▸ What the task requires:
Your task is to copy every line of the entries that contains "with".
━━━━━ Input
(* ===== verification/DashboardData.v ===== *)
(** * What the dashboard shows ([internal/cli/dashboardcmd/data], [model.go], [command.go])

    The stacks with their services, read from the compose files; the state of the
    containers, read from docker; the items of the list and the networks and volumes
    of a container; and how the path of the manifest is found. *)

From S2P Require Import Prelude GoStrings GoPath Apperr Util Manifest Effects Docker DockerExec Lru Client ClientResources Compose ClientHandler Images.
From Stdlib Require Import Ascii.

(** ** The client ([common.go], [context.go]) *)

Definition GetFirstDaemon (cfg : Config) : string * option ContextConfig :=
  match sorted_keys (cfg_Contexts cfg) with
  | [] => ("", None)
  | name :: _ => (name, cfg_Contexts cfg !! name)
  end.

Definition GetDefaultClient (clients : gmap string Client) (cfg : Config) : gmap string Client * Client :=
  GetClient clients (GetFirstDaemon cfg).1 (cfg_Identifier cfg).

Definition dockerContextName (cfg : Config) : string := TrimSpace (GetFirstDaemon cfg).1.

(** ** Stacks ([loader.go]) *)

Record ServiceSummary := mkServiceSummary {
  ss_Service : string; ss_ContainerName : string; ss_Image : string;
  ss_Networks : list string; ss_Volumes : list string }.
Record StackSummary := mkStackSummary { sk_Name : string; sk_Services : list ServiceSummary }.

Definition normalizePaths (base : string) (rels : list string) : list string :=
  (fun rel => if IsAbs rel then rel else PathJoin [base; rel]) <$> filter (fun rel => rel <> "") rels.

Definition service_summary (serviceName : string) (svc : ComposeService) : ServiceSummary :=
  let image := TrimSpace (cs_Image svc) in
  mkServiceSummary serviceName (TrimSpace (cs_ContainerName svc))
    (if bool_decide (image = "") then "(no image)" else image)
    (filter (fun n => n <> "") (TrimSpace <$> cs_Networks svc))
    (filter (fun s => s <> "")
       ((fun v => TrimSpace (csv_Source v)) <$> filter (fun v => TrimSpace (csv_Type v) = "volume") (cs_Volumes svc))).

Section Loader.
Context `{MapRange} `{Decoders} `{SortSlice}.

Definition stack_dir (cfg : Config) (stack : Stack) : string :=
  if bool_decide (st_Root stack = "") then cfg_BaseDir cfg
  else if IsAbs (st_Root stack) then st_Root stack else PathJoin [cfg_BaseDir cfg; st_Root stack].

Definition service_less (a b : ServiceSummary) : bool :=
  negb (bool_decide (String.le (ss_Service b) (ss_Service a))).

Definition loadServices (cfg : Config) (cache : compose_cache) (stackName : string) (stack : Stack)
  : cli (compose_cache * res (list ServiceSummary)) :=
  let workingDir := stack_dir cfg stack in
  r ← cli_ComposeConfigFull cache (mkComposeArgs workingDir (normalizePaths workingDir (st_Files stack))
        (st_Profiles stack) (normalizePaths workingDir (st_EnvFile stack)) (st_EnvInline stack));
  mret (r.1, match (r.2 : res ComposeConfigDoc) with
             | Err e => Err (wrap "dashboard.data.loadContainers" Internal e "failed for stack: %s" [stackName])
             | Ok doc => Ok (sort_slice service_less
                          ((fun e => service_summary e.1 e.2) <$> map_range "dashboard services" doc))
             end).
━━━━━━━━━━
▸ Expected answer:
    The stacks with their services, read from the compose files; the state of the
  match sorted_keys (cfg_Contexts cfg) with
  mret (r.1, match (r.2 : res ComposeConfigDoc) with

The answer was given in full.